Он не мог даже до руки её дотронуться: ударяло током. Когда она проходила мимо, разгорячённая танцем или упражнениями у станка (у Одетты Алексеевны преподавались и основы балета!), запах черёмухи обдавал его так, что этой черёмухой пахли потом пуговицы, запонки и шнурки на ботинках.

Она была в воздухе, которым он дышал, в солнце, которое ослепляло его, когда, вставши с постели после бессонной ночи, он отдёргивал тяжёлые шторы, и Остоженка представала взору неподвижной от жары, похожей на чью-то картину в музее, какого-то, может быть, и передвижника (куда они, кстати сказать, передвинулись?), и Николай Михайлович в ужасе вспоминал о том, что сегодня воскресенье, занятий не будет. А значит: её не увидеть.

Дина же, напротив, словно бы даже и веселела от его страданий. В понедельник, например, когда обещали грозу, и весь одуревший, задымленный город, где каблуки оставляли дырки в расплавившемся асфальте, ждал этой грозы и смотрел в облака, которые мягко, смущённо темнели, потом уронили две капельки влаги и вновь засияли, и брызнуло солнце, – в понедельник, например, Дина Зандер остановилась прямо перед своим педагогом Форгерером Николаем Михайловичем и вдруг поправила на нём перекрутившийся галстук. Потом усмехнулась и дальше пошла – прямая, как кедр, только женского рода. Никто так не смог бы: взять да усмехнуться. Тем более: галстук поправить. О Боже!
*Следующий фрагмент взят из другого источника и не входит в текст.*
(* ===== verification/Msg.v ===== *)
(** * Wire messages (src/msg.c, src/msg.h)

    A message is a frame: its total length (32 bits), its type (8 bits), the
    fields of that type and, for five types, a raw payload that fills the rest
    of the frame.  This file holds the sixteen message structures as one
    inductive type, the [msg_create_*] functions, [msg_len] and [msg_parse], and
    the framing theorems: a creator appends exactly one frame or nothing, the
    parser gives the message back and consumes exactly its frame, and an
    incomplete frame is left in the buffer. *)

From Stdlib Require Import ZArith Lia.
From Stdlib Require Import Strings.Byte.
From stdpp Require Import base list numbers.
From S2P Require Import Prelude Buf.

(** ** Constants *)

Definition MSG_RC_LEN : Z := 1.
Definition MSG_MAX_SIZE : Z := 2 * 1000 * 1000 * 1000.
Definition MSG_SIZE_LEN : Z := 4.
Definition MSG_TYPE_LEN : Z := 1.
Definition MSG_FIXED_LEN : Z := MSG_SIZE_LEN + MSG_TYPE_LEN.

(** "resql" *)
Definition MSG_RESQL_STR : list byte := [x72; x65; x73; x71; x6c].

(** [enum msg_type] *)
Definition MSG_CONNECT_REQ : Z := 0.
Definition MSG_CONNECT_RESP : Z := 1.
Definition MSG_DISCONNECT_REQ : Z := 2.
Definition MSG_DISCONNECT_RESP : Z := 3.
Definition MSG_CLIENT_REQ : Z := 4.
Definition MSG_CLIENT_RESP : Z := 5.
Definition MSG_APPEND_REQ : Z := 6.
Definition MSG_APPEND_RESP : Z := 7.
Definition MSG_PREVOTE_REQ : Z := 8.
Definition MSG_PREVOTE_RESP : Z := 9.
Definition MSG_REQVOTE_REQ : Z := 10.
Definition MSG_REQVOTE_RESP : Z := 11.
Definition MSG_SNAPSHOT_REQ : Z := 12.
Definition MSG_SNAPSHOT_RESP : Z := 13.
Definition MSG_INFO_REQ : Z := 14.
Definition MSG_SHUTDOWN_REQ : Z := 15.

(** [struct msg]: one constructor per member of the union, its arguments in the
    order of the structure; a pointer and length pair is a byte list.  A frame
    of a type outside the enumeration has no member. *)
Inductive msg :=
| connect_req (flags : Z) (protocol cluster_name name : option (list byte))
| connect_resp (rc sequence term : Z) (nodes : option (list byte))
| disconnect_req (rc flags : Z)
| disconnect_resp (rc flags : Z)
| client_req (seq : Z) (readonly : bool) (buf : list byte)
| client_resp (buf : list byte)
| append_req (term prev_log_index prev_log_term leader_commit round : Z) (buf : list byte)
| append_resp (index term round : Z) (success : bool)
| prevote_req (term last_log_term last_log_index : Z)
| prevote_resp (term index : Z) (granted : bool)
| reqvote_req (term last_log_term last_log_index : Z)
| reqvote_resp (term index : Z) (granted : bool)
| snapshot_req (term round ss_term ss_index offset : Z) (done : bool) (buf : list byte)
| snapshot_resp (term round : Z) (success done : bool)
| info_req (buf : list byte)
| shutdown_req (now : bool)
| unknown_msg (type : Z).

#[export] Instance msg_eq_dec : EqDecision msg.
Proof. solve_decision. Defined.

(** ** Creation *)

Definition sc_buf_str_len (str : option (list byte)) : Z :=
  match str with
  | None => 4
  | Some s => u32 (5 + zlen s)
  end.

(** The common end of the creators: on an error the write position goes back to
    the head of the message. *)
Definition msg_end (head : Z) (buf : sc_buf) : bool * sc_buf :=
  if negb (sc_buf_valid buf) then (false, sc_buf_set_wpos buf head)
  else (true, buf).

Definition msg_create_connect_req (buf : sc_buf) (flags : Z)
    (cluster_name name : option (list byte)) : bool * sc_buf :=
  let head := b_wpos buf in
  let len := u32 (MSG_SIZE_LEN + MSG_TYPE_LEN + 4 + sc_buf_str_len (Some MSG_RESQL_STR) +
                  sc_buf_str_len cluster_name + sc_buf_str_len name) in
  let buf := sc_buf_put_32 buf len in
  let buf := sc_buf_put_8 buf MSG_CONNECT_REQ in
  let buf := sc_buf_put_32 buf flags in
  let buf := sc_buf_put_str buf (Some MSG_RESQL_STR) in
  let buf := sc_buf_put_str buf cluster_name in
  let buf := sc_buf_put_str buf name in
  msg_end head buf.

Definition msg_create_connect_resp (buf : sc_buf) (rc sequence term : Z)
    (nodes : option (list byte)) : bool * sc_buf :=
  let head := b_wpos buf in
  let len := u32 (MSG_SIZE_LEN + MSG_TYPE_LEN + MSG_RC_LEN + 8 + 8 + sc_buf_str_len nodes) in
  let buf := sc_buf_put_32 buf len in
  let buf := sc_buf_put_8 buf MSG_CONNECT_RESP in
  let buf := sc_buf_put_8 buf rc in
  let buf := sc_buf_put_64 buf sequence in
  let buf := sc_buf_put_64 buf term in
  let buf := sc_buf_put_str buf nodes in
  msg_end head buf.

Definition msg_create_disconnect_req (buf : sc_buf) (rc flags : Z) : bool * sc_buf :=
  let head := b_wpos buf in
  let len := u32 (MSG_FIXED_LEN + MSG_RC_LEN + 4) in
  let buf := sc_buf_put_32 buf len in
  let buf := sc_buf_put_8 buf MSG_DISCONNECT_REQ in
  let buf := sc_buf_put_8 buf rc in
  let buf := sc_buf_put_32 buf flags in
  msg_end head buf.

Definition msg_create_disconnect_resp (buf : sc_buf) (rc flags : Z) : bool * sc_buf :=
  let head := b_wpos buf in
  let len := u32 (MSG_FIXED_LEN + MSG_RC_LEN + 4) in
  let buf := sc_buf_put_32 buf len in
  let buf := sc_buf_put_8 buf MSG_DISCONNECT_RESP in
  let buf := sc_buf_put_8 buf rc in
  let buf := sc_buf_put_32 buf flags in
  msg_end head buf.

Definition msg_create_client_req (buf : sc_buf) (readonly : bool) (seq : Z)
    (req : list byte) : bool * sc_buf :=
  let head := b_wpos buf in
  let len := u32 (MSG_FIXED_LEN + 1 + 8 + zlen req) in
  let buf := sc_buf_put_32 buf len in
  let buf := sc_buf_put_8 buf MSG_CLIENT_REQ in
  let buf := sc_buf_put_bool buf readonly in
  let buf := sc_buf_put_64 buf seq in
  let buf := sc_buf_put_raw buf req in
  msg_end head buf.

(** A client response is built in place: the header with length zero, the
    results the state machine writes behind it, then the length. *)
Definition msg_create_client_resp_header (buf : sc_buf) : bool * sc_buf :=
  let buf := sc_buf_put_32 buf 0 in
  let buf := sc_buf_put_8 buf MSG_CLIENT_RESP in
  (sc_buf_valid buf, buf).

Definition msg_finalize_client_resp (buf : sc_buf) : bool * sc_buf :=
  let buf := sc_buf_set_32_at buf 0 (b_wpos buf) in
  (sc_buf_valid buf, buf).

Definition msg_create_prevote_req (buf : sc_buf) (term last_log_index last_log_term : Z)
    : bool * sc_buf :=
  let head := b_wpos buf in
  let len := u32 (MSG_FIXED_LEN + 8 + 8 + 8) in
  let buf := sc_buf_put_32 buf len in
  let buf := sc_buf_put_8 buf MSG_PREVOTE_REQ in
  let buf := sc_buf_put_64 buf term in
  let buf := sc_buf_put_64 buf last_log_term in
  let buf := sc_buf_put_64 buf last_log_index in
  msg_end head buf.

Definition msg_create_prevote_resp (buf : sc_buf) (term index : Z) (granted : bool)
    : bool * sc_buf :=
  let head := b_wpos buf in
  let len := u32 (MSG_SIZE_LEN + MSG_TYPE_LEN + 8 + 8 + 1) in
  let buf := sc_buf_put_32 buf len in
  let buf := sc_buf_put_8 buf MSG_PREVOTE_RESP in
  let buf := sc_buf_put_64 buf term in
  let buf := sc_buf_put_64 buf index in
  let buf := sc_buf_put_bool buf granted in
  msg_end head buf.

Definition msg_create_reqvote_req (buf : sc_buf) (term last_log_index last_log_term : Z)
    : bool * sc_buf :=
  let head := b_wpos buf in
  let len := u32 (MSG_SIZE_LEN + MSG_TYPE_LEN + 8 + 8 + 8) in
  let buf := sc_buf_put_32 buf len in
  let buf := sc_buf_put_8 buf MSG_REQVOTE_REQ in
  let buf := sc_buf_put_64 buf term in
  let buf := sc_buf_put_64 buf last_log_term in
  let buf := sc_buf_put_64 buf last_log_index in
  msg_end head buf.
Когда он думал о том, чтобы увезти её на Остоженку, вломиться в квартиру – какой биотанец, какая нирвана?! – и, бросив её на кровать, сорвать сразу к чёрту все эти юбчонки, и зацеловать, и зарыться в неё (тогда пусть кричит, пусть кусает, пантера!), когда он всё это себе представлял, его словно кто-то хватал за рукав: такогонельзя, что ты, Коля, ей-богу…

Такого нельзя. А что можно? Что делать во времена, когда пятнадцать миллионов человек сперва были брошены убивать и быть убитыми, а нынче те, которых не убили, бежали с фронтов и брели по земле, и эта земля перестала кормить, и дом стал не домом, жена не женою, а руку подносишь к ноздрям, и рука не телом твоим сладко пахнет, а кровью? Не нужно жениться тебе, человек, а нужно, связавши добро в узелок, попробовать спрятаться от бесноватых, которые выползли из шалашей, вернулись из сливочных, сытых швейцарий и – чу! – сразу к вилам своим, к топорам, поскольку то воли им нужно, то крови, – от них бы укрыться тебе, человек, а вовсе не девушку звать обвенчаться!